Monday, 11 April 2011

On Rebecca Black, Barack Obama, conspiracy theories and why people stink... oh, and Stephen Harper too, because that's bothering me.

Quick question. What's the best way to cause controversy in today's culture? So much controversy, in fact, that virtually everyone and their neighbour will be talking about you and lambasting you?

Is it,

A: Send unauthorized military personnel to foreign nations to bomb them and steal oil resources, under the pretense of 'keeping the peace.'

B: Make hateful and derogatory statements about African Americans, general minorities and gays and lesbians; and make your views widely known to ensure that people keep 'spreading the hate.'

C: Make a three minute music video.

If you answered C, you're absolutely correct!




The infamous voice of a generation?

This, my friends, is a prime example of the awful depths humanity sees fit to sink to. Rebecca Black -- singer of what many dub to be the worst song to ever disgrace pop music -- has received an unbelievable excess of hatred and cyber bullying over what amounts to an awful, yet very innocuous ditty about why friday really is the best day of the week.

It's ridiculous. I actually didn't realize how mean people could be until I saw millions of anonymous YouTubers telling a perfectly nice young girl to kill herself over a music video -- all the while giving her nearly 100, 000, 000 (yes -- one hundred million) online hits. Isn't that more than a little ironic? Do these people not leave their computers ever?
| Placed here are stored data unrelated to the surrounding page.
(** * The newspaper template renderer of [newspaper/build.js]

    A shallow embedding of [render] and [getNestedValue], the two functions
    of the build script that carry the template semantics, together with the
    parts of the JavaScript runtime they lean on: global [String.replace]
    with the three regular expressions of the script, replacement patterns,
    property access on JSON data, truthiness and string conversion.

    Scope of the data model.  Contexts are the values [JSON.parse] produces.
    - Strings are sequences of UTF-16 code units, here [list N].
    - Numbers are the integer-valued ones, here [Z]; their text is the
      decimal form JavaScript prints for magnitudes below 10^21.
    - Property access covers the own properties of the data: the fields of
      an object, the indices and [length] of an array, the indices and
      [length] of a string.  Properties that a value inherits from the
      built-in prototypes (methods such as [toString]) are not data and
      are outside the model; statements below speak of lookups through
      their result, found or not found. *)

From Stdlib Require Import List ZArith NArith Lia Bool Ascii DecimalString.
From Stdlib Require String DecimalPos.
Import ListNotations String.StringSyntax.

Local Open Scope string_scope.
Local Open Scope list_scope.

Set Warnings "-register-all".

(** ** Strings *)

Definition str := list N.

Definition lit (s : String.string) : str :=
  map N_of_ascii (String.list_ascii_of_string s).

Definition str_eqb (a b : str) : bool :=
  if list_eq_dec N.eq_dec a b then true else false.

Fixpoint starts_with (p s : str) : bool :=
  match p, s with
  | [], _ => true
  | _ :: _, [] => false
  | a :: p', b :: s' => N.eqb a b && starts_with p' s'
  end.

(** [strip p s] is the rest of [s] after the prefix [p], when [s] has it. *)
Fixpoint strip (p s : str) : option str :=
  match p, s with
  | [], _ => Some s
  | _ :: _, [] => None
  | a :: p', b :: s' => if N.eqb a b then strip p' s' else None
  end.

(** Text before the first occurrence of [needle] in [hay]. *)
Fixpoint find_sub (needle hay : str) : option str :=
  if starts_with needle hay then Some []
  else match hay with
       | [] => None
       | c :: rest =>
           match find_sub needle rest with
           | Some before => Some (c :: before)
           | None => None
           end
       end.

(** [Array.prototype.join] on strings. *)
Fixpoint join (sep : str) (parts : list str) : str :=
  match parts with
  | [] => []
  | [p] => p
  | p :: rest => p ++ sep ++ join sep rest
  end.

(** [String.prototype.split] with a one-character separator. *)
Fixpoint split_on (sep : N) (s : str) : list str :=
  match s with
  | [] => [[]]
  | c :: rest =>
      if N.eqb c sep then [] :: split_on sep rest
      else match split_on sep rest with
           | h :: t => (c :: h) :: t
           | [] => [[c]]
           end
  end.

(** The class [\s] of JavaScript regular expressions (white space and line
    terminators), on code units. *)
Definition is_space (c : N) : bool :=
  (N.leb 9 c && N.leb c 13)
  || N.eqb c 32 || N.eqb c 160 || N.eqb c 5760
  || (N.leb 8192 c && N.leb c 8202)
  || N.eqb c 8232 || N.eqb c 8233 || N.eqb c 8239 || N.eqb c 8287
  || N.eqb c 12288 || N.eqb c 65279.

(** ** Outcomes

    A call either returns, throws a [TypeError], or, in the fuelled
    definition of [render], runs out of fuel. *)

Inductive outcome (A : Type) : Type :=
| Done (a : A)
| TypeError
| OutOfFuel.

Arguments Done {A} a.
Arguments TypeError {A}.
Arguments OutOfFuel {A}.

Definition bind {A B : Type} (m : outcome A) (f : A -> outcome B) : outcome B :=
  match m with
  | Done a => f a
  | TypeError => TypeError
  | OutOfFuel => OutOfFuel
  end.

Notation "x <- m ;; k" := (bind m (fun x => k))
  (at level 61, m at next level, right associativity).

Fixpoint mapM {A B : Type} (f : A -> outcome B) (l : list A) : outcome (list B) :=
  match l with
  | [] => Done []
  | a :: rest =>
      b <- f a ;;
      bs <- mapM f rest ;;
      Done (b :: bs)
  end.

(** ** Values *)

Inductive value : Type :=
| VUndefined
| VNull
| VBool (b : bool)
| VNum (z : Z)
| VStr (s : str)
| VArr (items : list value)
| VObj (fields : list (str * value)).

Definition is_undefined (v : value) : bool :=
  match v with VUndefined => true | _ => false end.

(** ToBoolean. *)
Definition truthy (v : value) : bool :=
  match v with
  | VUndefined | VNull => false
  | VBool b => b
  | VNum z => negb (Z.eqb z 0)
  | VStr s => match s with [] => false | _ => true end
  | VArr _ | VObj _ => true
  end.

Fixpoint assoc (key : str) (fields : list (str * value)) : option value :=
  match fields with
  | [] => None
  | (k, v) :: rest => if str_eqb k key then Some v else assoc key rest
  end.

Definition num_text (z : Z) : str :=
  lit (NilZero.string_of_int (Z.to_int z)).

Definition digit (c : N) : bool := N.leb 48 c && N.leb c 57.
Lemma existsb2_zrange (k m : nat) (f : Z -> Z -> bool) :
  existsb (fun i => existsb (fun j => f i j) (zrange 0 m)) (zrange 0 k) = true <->
  exists i j, 0 <= i < Z.of_nat k /\ 0 <= j < Z.of_nat m /\ f i j = true.
Proof.
  rewrite existsb_exists. split.
  - intros (i & Hi & Hj). apply existsb_exists in Hj as (j & Hj & Hf).
    apply zrange_In in Hi, Hj. exists i, j. split; [lia|]. split; [lia|]. exact Hf.
  - intros (i & j & Hi & Hj & Hf). exists i. split; [apply zrange_In; lia|].
    apply existsb_exists. exists j. split; [apply zrange_In; lia | exact Hf].
Qed.

End Loops.

(** ** Cell updates *)

Section CellUpdates.

Lemma getCell_Some_bounds (d : desk) (col row : Z) (x : cell) :
  getCell d col row = Some x -> 0 <= col /\ 0 <= row.
Proof.
  unfold getCell. destruct (_cells d); [|discriminate].
  destruct (col <? 0) eqn:E1; [discriminate|].
  destruct (row <? 0) eqn:E2; [discriminate|].
  intros _. apply Z.ltb_ge in E1, E2. lia.
Qed.

Lemma getCell_set_cell (d : desk) (col row : Z) (g : cell -> cell) (x : cell) (c r : Z) :
  getCell d col row = Some x ->
  getCell (set_cell d col row g) c r =
  if (c =? col) && (r =? row) then Some (g x) else getCell d c r.
Proof.
  intros H. pose proof (getCell_Some_bounds _ _ _ _ H) as [Hc Hr].
  revert H. unfold getCell, set_cell.
  destruct (_cells d) as [cs|]; [|discriminate]. simpl.
  replace ((col <? 0) || (row <? 0)) with false
    by (symmetry; apply orb_false_iff; split; apply Z.ltb_ge; lia).
  destruct (cs !! Z.to_nat col) as [column|] eqn:Ecol; [|discriminate].
  intros Hx.
  destruct (Z.eqb_spec c col) as [->|Hne1]; destruct (Z.eqb_spec r row) as [->|Hne2];
    simpl.
  - replace ((col <? 0) || (row <? 0)) with false
      by (symmetry; apply orb_false_iff; split; apply Z.ltb_ge; lia).
    rewrite list_lookup_alter_eq, Ecol. simpl.
    rewrite list_lookup_alter_eq, Hx. reflexivity.
  - destruct ((col <? 0) || (r <? 0)) eqn:Eneg; [reflexivity|].
    apply orb_false_iff in Eneg as [_ Eneg]. apply Z.ltb_ge in Eneg.
    rewrite list_lookup_alter_eq, Ecol. simpl.
    rewrite list_lookup_alter_ne by lia. reflexivity.
  - destruct ((c <? 0) || (row <? 0)) eqn:Eneg; [reflexivity|].
    apply orb_false_iff in Eneg as [Eneg _]. apply Z.ltb_ge in Eneg.
    rewrite list_lookup_alter_ne by lia. reflexivity.
  - destruct ((c <? 0) || (r <? 0)) eqn:Eneg; [reflexivity|].
    apply orb_false_iff in Eneg as [Eneg _]. apply Z.ltb_ge in Eneg.
    rewrite list_lookup_alter_ne by lia. reflexivity.
Qed.

Lemma set_cell_settings (d : desk) (col row : Z) (g : cell -> cell) :
  grid_columns (set_cell d col row g) = grid_columns d /\
  grid_rows (set_cell d col row g) = grid_rows d /\
  (_cells (set_cell d col row g) = None <-> _cells d = None).
Proof. unfold set_cell. destruct (_cells d) eqn:E; unfold with_cells; simpl; repeat split; intros; congruence. Qed.

Lemma place_step_cellwise (ic : icon) (c0 r0 : Z) :
  cellwise (mark ic) (place_step ic c0 r0) (fun c r => (c =? c0) && (r =? r0)).
Proof.
  intros d c r. unfold place_step.
  destruct (getCell d c0 r0) as [x|] eqn:E.
  - rewrite (getCell_set_cell _ _ _ _ x) by exact E.
    destruct (Z.eqb_spec c c0) as [->|]; destruct (Z.eqb_spec r r0) as [->|];
      simpl; rewrite ?E; reflexivity.
  - destruct (Z.eqb_spec c c0) as [->|]; destruct (Z.eqb_spec r r0) as [->|];
      simpl; rewrite ?E; reflexivity.
Qed.

Lemma clear_if_match (id : nat) (x : cell) :
  cell_icon x = Some id -> clear_if id x = clear x.
Proof. intros H. unfold clear_if. rewrite bool_decide_eq_true_2 by exact H. reflexivity. Qed.

Lemma clear_if_other (id : nat) (x : cell) :
  cell_icon x <> Some id -> clear_if id x = x.
Proof. intros H. unfold clear_if. rewrite bool_decide_eq_false_2 by exact H. reflexivity. Qed.

Lemma release_step_cellwise (ic : icon) (c0 r0 : Z) :
  cellwise (clear_if (icon_id ic)) (release_step ic c0 r0)
           (fun c r => (c =? c0) && (r =? r0)).
Proof.
  intros d c r. unfold release_step.
  destruct (getCell d c0 r0) as [x|] eqn:E.
  - destruct (decide (cell_icon x = Some (icon_id ic))) as [Hm|Hm].
    + rewrite bool_decide_eq_true_2 by exact Hm.
      rewrite (getCell_set_cell _ _ _ _ x) by exact E.
      destruct (Z.eqb_spec c c0) as [->|]; destruct (Z.eqb_spec r r0) as [->|];
        cbn [andb option_map]; rewrite ?E; cbn [option_map]; try reflexivity.
      rewrite clear_if_match by exact Hm. reflexivity.
    + rewrite bool_decide_eq_false_2 by exact Hm.
      destruct (Z.eqb_spec c c0) as [->|]; destruct (Z.eqb_spec r r0) as [->|];
        cbn [andb option_map]; rewrite ?E; cbn [option_map]; try reflexivity.
      rewrite clear_if_other by exact Hm. reflexivity.
  - destruct (Z.eqb_spec c c0) as [->|]; destruct (Z.eqb_spec r r0) as [->|];
      cbn [andb option_map]; rewrite ?E; reflexivity.
Qed.

Lemma for_range_cellwise (g : cell -> cell) (body : Z -> desk -> desk)
    (P : Z -> Z -> Z -> bool) (lo : Z) (n : nat) :
  (forall x, g (g x) = g x) ->
  (forall i, cellwise g (body i) (P i)) ->
  cellwise g (for_range lo n body)
           (fun c r => existsb (fun i => P i c r) (zrange lo n)).
Proof.
  intros Hg Hb. revert lo; induction n as [|n IH]; intros lo d c r; cbn [for_range zrange existsb].
  - reflexivity.
  - unfold cellwise in IH, Hb. rewrite IH, (Hb lo d c r).
    destruct (P lo c r), (existsb (fun i => P i c r) (zrange (lo + 1) n));
      simpl; destruct (getCell d c r); simpl; rewrite ?Hg; reflexivity.
Qed.

Lemma mark_idem (ic : icon) (x : cell) : mark ic (mark ic x) = mark ic x.
Proof. reflexivity. Qed.

Lemma clear_if_idem (id : nat) (x : cell) : clear_if id (clear_if id x) = clear_if id x.
Proof.
  destruct (decide (cell_icon x = Some id)) as [H|H].
  - rewrite (clear_if_match _ _ H). apply clear_if_other. simpl. discriminate.
  - rewrite (clear_if_other _ _ H). apply clear_if_other, H.
Qed.

End CellUpdates.

(** [(col, row)] lies in the placement of footprint [fp] at anchor
    [(col0, row0)]. *)
Definition in_placement (col0 row0 : Z) (fp : footprint) (col row : Z) : bool :=
  (col0 <=? col) && (col <? col0 + fp_cols fp) &&
  (row0 <=? row) && (row <? row0 + fp_rows fp).

(** [(col, row)] is visited by the loops of [removeIconFromCells]. *)
Definition in_settings (d : desk) (col row : Z) : bool :=
  (0 <=? col) && (col <? grid_columns d) && (0 <=? row) && (row <? grid_rows d).

(** ** Whole operations, cell by cell *)

Section Operations.

Lemma Z_of_to_nat (k : Z) : Z.of_nat (Z.to_nat k) = Z.max 0 k.
Proof. lia. Qed.

Lemma rect_pred (col0 row0 k m col row : Z) (f : Z -> Z -> bool) :
  (forall i j, f i j = (col =? col0 + i) && (row =? row0 + j)) ->
  existsb (fun i => existsb (fun j => f i j) (zrange 0 (Z.to_nat m))) (zrange 0 (Z.to_nat k)) =
  (col0 <=? col) && (col <? col0 + k) && (row0 <=? row) && (row <? row0 + m).
Proof.
  intros Hf. apply Bool.eq_iff_eq_true. rewrite existsb2_zrange, !Z_of_to_nat.
  rewrite !andb_true_iff, Z.leb_le, Z.ltb_lt, Z.leb_le, Z.ltb_lt. split.
  - intros (i & j & Hi & Hj & H). rewrite Hf, andb_true_iff, !Z.eqb_eq in H. lia.
  - intros H. exists (col - col0), (row - row0).
    split; [lia|]. split; [lia|]. rewrite Hf, andb_true_iff, !Z.eqb_eq. lia.
Qed.

Lemma fst_placeIconInCell (ic : icon) (col row : Z) (d : desk) :
  fst (placeIconInCell ic col row d) =
  for_range 0 (Z.to_nat (fp_cols (iconCellSize ic))) (fun dc d =>
    for_range 0 (Z.to_nat (fp_rows (iconCellSize ic))) (fun dr d =>
      place_step ic (col + dc) (row + dr) d) d) d.
Proof. unfold placeIconInCell. destruct getCell; reflexivity. Qed.

Lemma getCell_place (ic : icon) (col row : Z) (d : desk) (c r : Z) :
  getCell (fst (placeIconInCell ic col row d)) c r =
  if in_placement col row (iconCellSize ic) c r
  then option_map (mark ic) (getCell d c r) else getCell d c r.
Proof.
  rewrite fst_placeIconInCell.
  set (m := Z.to_nat (fp_rows (iconCellSize ic))).
  pose proof (for_range_cellwise (mark ic)
    (fun dc => for_range 0 m (fun dr => place_step ic (col + dc) (row + dr)))
    (fun dc c r => existsb (fun dr => (c =? col + dc) && (r =? row + dr)) (zrange 0 m))
    0 (Z.to_nat (fp_cols (iconCellSize ic))) (mark_idem ic)) as Hc.
  unfold cellwise in Hc. rewrite Hc.
  - unfold in_placement, m. erewrite rect_pred by (intros; reflexivity). reflexivity.
  - intros dc. apply for_range_cellwise; [apply mark_idem | intros dr; apply place_step_cellwise].
Qed.

Lemma getCell_release (ic : icon) (d : desk) (c r : Z) :
  getCell (removeIconFromCells ic d) c r =
  if in_settings d c r
  then option_map (clear_if (icon_id ic)) (getCell d c r) else getCell d c r.
Proof.
  unfold removeIconFromCells. destruct (_cells d) eqn:E.
  - pose proof (for_range_cellwise (clear_if (icon_id ic))
      (fun col => for_range 0 (Z.to_nat (grid_rows d)) (fun row => release_step ic col row))
      (fun col c r => existsb (fun row => (c =? col) && (r =? row))
                              (zrange 0 (Z.to_nat (grid_rows d))))
      0 (Z.to_nat (grid_columns d)) (clear_if_idem (icon_id ic))) as Hc.
    unfold cellwise in Hc. rewrite Hc.
    + unfold in_settings. erewrite (rect_pred 0 0) by (intros; rewrite !Z.add_0_l; reflexivity).
      rewrite !Z.add_0_l. reflexivity.
    + intros col. apply for_range_cellwise;
        [apply clear_if_idem | intros row; apply release_step_cellwise].
  - unfold getCell. rewrite E. destruct (in_settings d c r); reflexivity.
Qed.

Lemma place_settings (ic : icon) (col row : Z) (d : desk) :
  let d' := fst (placeIconInCell ic col row d) in
  grid_columns d' = grid_columns d /\ grid_rows d' = grid_rows d /\
  (_cells d' = None <-> _cells d = None).
Proof.
  simpl. rewrite fst_placeIconInCell.
  apply (for_range_invariant (fun s => grid_columns s = grid_columns d /\
           grid_rows s = grid_rows d /\ (_cells s = None <-> _cells d = None))).
  - intros i s Hs. apply for_range_invariant; [|exact Hs].
    intros j s' Hs'. unfold place_step. destruct (getCell s' _ _); [|exact Hs'].
    destruct (set_cell_settings s' (col + i) (row + j) (mark ic)) as (H1 & H2 & H3).
    rewrite H1, H2, H3. exact Hs'.
  - split; [reflexivity|]. split; [reflexivity|]. tauto.
Qed.

Lemma release_settings (ic : icon) (d : desk) :
  let d' := removeIconFromCells ic d in
  grid_columns d' = grid_columns d /\ grid_rows d' = grid_rows d /\
  (_cells d' = None <-> _cells d = None).
Proof.
  simpl. unfold removeIconFromCells. destruct (_cells d) eqn:E.
  - apply (for_range_invariant (fun s => grid_columns s = grid_columns d /\
           grid_rows s = grid_rows d /\ (_cells s = None <-> Some l = None))).
    + intros i s Hs. apply for_range_invariant; [|exact Hs].
      intros j s' Hs'. unfold release_step. destruct (getCell s' _ _); [|exact Hs'].
      destruct (bool_decide _); [|exact Hs'].
      destruct (set_cell_settings s' i j clear) as (H1 & H2 & H3).
      rewrite H1, H2, H3. exact Hs'.
    + split; [reflexivity|]. split; [reflexivity|]. rewrite E. tauto.
  - rewrite E. tauto.
Qed.

End Operations.

(** ** Building, shape and freedom *)

Ltac zbool :=
  repeat match goal with
  | |- context [Z.ltb ?a ?b] => destruct (Z.ltb_spec a b)
  | |- context [Z.leb ?a ?b] => destruct (Z.leb_spec a b)
  | |- context [Nat.ltb ?a ?b] => destruct (Nat.ltb_spec a b)
  end.

Section Shape.

Lemma lookup_map_zrange {A} (f : Z -> A) (lo : Z) (n i : nat) :
  map f (zrange lo n) !! i = if (i <? n)%nat then Some (f (lo + Z.of_nat i)) else None.
Proof.
  revert lo i; induction n as [|n IH]; intros lo i; [reflexivity|].
  destruct i as [|i]; simpl.
  - rewrite Z.add_0_r. reflexivity.
  - change ((S i <? S n)%nat) with ((i <? n)%nat).
    rewrite IH. destruct (i <? n)%nat; [|reflexivity].
    do 2 f_equal. lia.
Qed.

(** The cell built by [_buildCellGrid] at [(col, row)]. *)
Definition fresh_cell (d : desk) (col row : Z) : cell :=
  {| cell_col := col; cell_row := row;
     cell_x := col * cell_w d; cell_y := row * cell_h d;
     cell_width := cell_w d; cell_height := cell_h d;
     cell_icon := None; cell_occupied := false |}.

Lemma getCell_build (d : desk) (c r : Z) :
  getCell (_buildCellGrid d) c r =
  if in_settings d c r then Some (fresh_cell d c r) else None.
Proof.
  unfold getCell, _buildCellGrid, in_settings. simpl.
  destruct (Z.ltb_spec c 0); destruct (Z.ltb_spec r 0); simpl;
    zbool; simpl; try reflexivity; try lia.
  all: rewrite lookup_map_zrange; zbool; simpl; try lia; try reflexivity.
  all: rewrite ?lookup_map_zrange; zbool; simpl; try lia; try reflexivity.
  unfold fresh_cell. replace (0 + Z.of_nat (Z.to_nat c)) with c by lia.
  replace (0 + Z.of_nat (Z.to_nat r)) with r by lia. reflexivity.
Qed.

Lemma is_Some_option_map (g : cell -> cell) (o : option cell) :
  is_Some (option_map g o) <-> is_Some o.
Proof. destruct o; simpl; split; intros [? H]; try discriminate; eauto. Qed.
Here's a crazy idea: Don't watch the video. Get some fresh air. Buy your groceries. There are a surprising number of alternatives to making an impressionable thirteen year old feel like the scum of the earth.

It's funny how the internet can universally applaud a bullied boy standing up to his tormentor and tell an innocent girl to "cut herself and die" in the same breath. Just a tad hypocritical.

But ah well. I'm just one blogger with an opinion. Apparently we really are at that stage where global cyber bullying is not only acceptable, but laudable and worthy of a little encouragement. It's like fame somehow diminishes one's status as 'a person with feelings.' This Rebecca Black phenomenon is, to me, a social experiment detailing what awful buggers human beings really are.

Now imagine you're at choir practice...

----
Choir Teacher: You know, Jimmy -- we've got to talk. You've been a little off key this past week.

Jimmy: I'll worker harder, teach! Want me to take extra voice lessons?

Choir Teacher: Actually, you should cut yourself and develop an eating disorder, so you'll look pretty. Cut and die.

-----

Isn't that going a tad far? What's the difference between that and the cyberbullying of Rebecca Black? My God, people are scum.

On that lighthearted note: I am, in fact, going to discuss Barack Obama, conspiracy theories, Stephen Harper and other controversial topics at a later date. I have, however, lots of homework that cannot wait. Cheerio! I'm not actually British.